One other thing, I did one with only one coat of the Sharpie and I liked it much better. I will try to post a picture of it, but it isnt all black, some of the poplar showed through and gave it a very interesting hue


----------



## brown down (Mar 2, 2010)

cool technique, looking forward to seeing the pictures and trying it out for myself


----------



## Chris Adkins (May 12, 2010)

They look great! What show are you doing? I am in Duluth GA....


----------



## misfire (Oct 27, 2008)

Chris Adkins said:


> They look great! What show are you doing?
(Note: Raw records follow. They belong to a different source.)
(* ===== verification/Layout.v ===== *)
(** * Layout of C structures

    The program exchanges structures by copying their bytes.  A packed structure is the
    list of its fields with their sizes, in declaration order; the x86-64 / AArch64 ABI
    rounds a structure that is not packed up to its alignment. *)

From stdpp Require Export strings.
From S2P Require Import Prelude.

Abbreviation struct := (list (string * Z)).

Definition sizeof (s : struct) : Z := zsum (snd <$> s).

(** Offset of a field; a name that the structure has not is at its end. *)
Fixpoint offsetof (s : struct) (name : string) : Z :=
  match s with
  | [] => 0
  | (f, n) :: s' => if decide (f = name) then 0 else n + offsetof s' name
  end.

Definition round_up (n align : Z) : Z := (n + align - 1) / align * align.

(** [memcpy( &dst[doff], &src[soff], n )] between two objects. *)
Definition memcpy (dst : list Z) (doff : Z) (src : list Z) (soff n : Z) : option (list Z) :=
  bs ← ld_bytes src soff n; st_bytes dst doff bs.

(** [memset( &dst[off], v, n )] *)
Definition memset (dst : list Z) (off v n : Z) : option (list Z) :=
  st_bytes dst off (replicate (Z.to_nat n) (u8 v)).

Lemma memcpy_Some dst doff src soff n :
  is_Some (memcpy dst doff src soff n)
  <-> 0 <= n /\ 0 <= soff /\ soff + n <= Zlen src /\ 0 <= doff /\ doff + n <= Zlen dst.
Proof.
  unfold memcpy. split.
  - intros [x (bs & Hb & Hs)%bind_Some].
    pose proof (ld_bytes_len _ _ _ _ Hb) as Hl.
    assert (is_Some (ld_bytes src soff n)) as H1%ld_bytes_Some by by eexists.
    assert (is_Some (st_bytes dst doff bs)) as H2%st_bytes_Some by by eexists. lia.
  - intros H. destruct (proj2 (ld_bytes_Some src soff n)) as [bs Hb]; [lia|].
    pose proof (ld_bytes_len _ _ _ _ Hb) as Hl. rewrite Hb. cbn [mbind option_bind].
    apply st_bytes_Some. lia.
Qed.

Lemma memcpy_app a old b x bs y doff soff n :
  Zlen a = doff -> Zlen x = soff -> Zlen bs = n -> Zlen old = n ->
  memcpy (a ++ old ++ b) doff (x ++ bs ++ y) soff n = Some (a ++ bs ++ b).
Proof.
  intros. unfold memcpy. rewrite (ld_bytes_app x bs y) by done. cbn [mbind option_bind].
  apply st_bytes_app; congruence.
Qed.

(** Copying a whole object. *)
Lemma memcpy_whole a old b src doff n :
  Zlen a = doff -> Zlen src = n -> Zlen old = n ->
  memcpy (a ++ old ++ b) doff src 0 n = Some (a ++ src ++ b).
Proof.
  intros. pose proof (memcpy_app a old b [] src [] doff 0 n) as E.
  cbn [app] in E. rewrite app_nil_r in E. by apply E.
Qed.
(** The integer that is next to a number. *)
Lemma d_round_val lo hi X x : is_val false X x -> X < IZR (2 ^ 30) -> (lo <= 0)%Z -> (2 ^ 30 < hi)%Z ->
  exists n, d_to_int lo hi (d_round x) = Some n /\ (0 <= n)%Z /\ IZR n - / 2 <= X < IZR n + / 2.
Proof.
  intros (m & e & -> & Hm & ->) HX Hlo Hhi. apply val_mantissa in Hm. cbn [d_round].
  assert (He : (e < 0)%Z).
  { apply pw_lt_inv. rewrite pw_0. pose proof (pw_pos e). destruct Hm as [Hm _]. apply IZR_le in Hm.
    assert (IZR (2 ^ 30) < IZR (2 ^ 52)) by (by apply IZR_lt). nra. }
  destruct (Z.leb_spec 0 e); [lia|]. set (k := (- e)%Z) in *. assert (Hk : (0 < k)%Z) by lia.
  rewrite Z.shiftr_div_pow2 by lia. set (n := ((Zpos m + 2 ^ (k - 1)) / 2 ^ k)%Z).
  assert (Hp : (2 ^ k = 2 * 2 ^ (k - 1))%Z) by (rewrite <-Z.pow_succ_r by lia; f_equal; lia).
  assert (Hp1 : (0 < 2 ^ (k - 1))%Z) by (apply Z.pow_pos_nonneg; lia).
  assert (Hn : (n * 2 ^ k <= Zpos m + 2 ^ (k - 1) < (n + 1) * 2 ^ k)%Z).
  { pose proof (Z.div_mod (Zpos m + 2 ^ (k - 1)) (2 ^ k) ltac:(lia)).
    pose proof (Z.mod_pos_bound (Zpos m + 2 ^ (k - 1)) (2 ^ k) ltac:(lia)). fold n in H0. nia. }
  assert (Hn0 : (0 <= n)%Z) by (apply Z.div_pos; lia).
  assert (Hv : IZR n - / 2 <= IZR (Zpos m) * pw e < IZR n + / 2).
  { assert (Ek : IZR (2 ^ (k - 1)) * pw e = / 2).
    { rewrite <-pw_Z, <-pw_add by lia. rewrite <-pw_m1. f_equal. lia. }
    destruct Hn as [H1 H2]. rewrite Hp in H1, H2. apply IZR_le in H1. apply IZR_lt in H2.
    rewrite !plus_IZR, !mult_IZR, ?plus_IZR in *. pose proof (pw_pos e). nra. }
  exists n. split; [|done]. clearbody n. destruct (decide (n = 0)%Z) as [->|Hn1].
  { done. }
  assert (Hn2 : (n <= 2 ^ 30)%Z).
  { enough (n < 2 ^ 30 + 1)%Z by lia. apply lt_IZR. rewrite plus_IZR. lra. }
  apply d_to_int_val; [|split; [lia|]; assert (2 ^ 30 < 2 ^ 52)%Z by done; lia|lia].
  destruct n as [|n|]; [done| |lia].
  destruct (round_near 53 1024 ltac:(done) false n 0) as (m2 & e2 & E2 & Hm2 & _ & Hex).
  { rewrite pw_0, Rmult_1_r. apply (mid_wide (IZR (Zpos n))); [|pose proof (IZR_lt 0 (Zpos n) eq_refl); lra].
    split.
    - pose proof (pw_le (-100) 0 ltac:(lia)). rewrite pw_0 in *. pose proof (IZR_le 1 (Zpos n) ltac:(lia)). lra.
    - pose proof (pw_le 30 100 ltac:(lia)). rewrite (pw_Z 30) in * by done.
      apply IZR_le in Hn2. lra. }
  exists m2, e2. split; [exact E2|]. split; [done|]. rewrite (Hex (Zpos n) 0%Z); [|done|].
  - by rewrite pw_0, Rmult_1_r.
  - split; [done|]. assert (2 ^ 30 < 2 ^ 53)%Z by done. lia.
Qed.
I am in Duluth GA....


 
Not far from me at all. I am doing the GON Outdoor Blast in Macon, July 23-25


----------



## Chippin-in (Feb 4, 2010)

Very nice Misfire. I used to hunt all the time, not so much now. I have one the "Duck Commander" wood duck calls. Not anywhere as beautiful as those, but it is effective. 

I also have a banded wood duck mounted at home. Then my youngest daughter found the tail feathers really intriguing, enough to pull a few out :furious: . Oh well.

Again, great job.


----------



## misfire (Oct 27, 2008)

Chippin-in said:


> Then my youngest daughter found the tail feathers really intriguing, enough to pull a few out :furious: . Oh well.
> 
> Again, great job.


 
I feel your pain. I HAD, emphasize HAD, a black male lab pup and a ton of ducks mounted. Was remodeling the house and put the mounts on the floor in the spare room and closed the door. Came home one day, that door was open and 4 of my mounts destroyed. That pup is now enjoying life ELSEWHERE:laughing:
Actually, he was a pretty good dog, but my neighbor needed a started dog to hunt with and I already had three others


----------



## Chippin-in (Feb 4, 2010)

I suppose the "change of venue" may have extended his life. Kinda like a doctor telling you to move to a more tropical climate. :laughing:


----------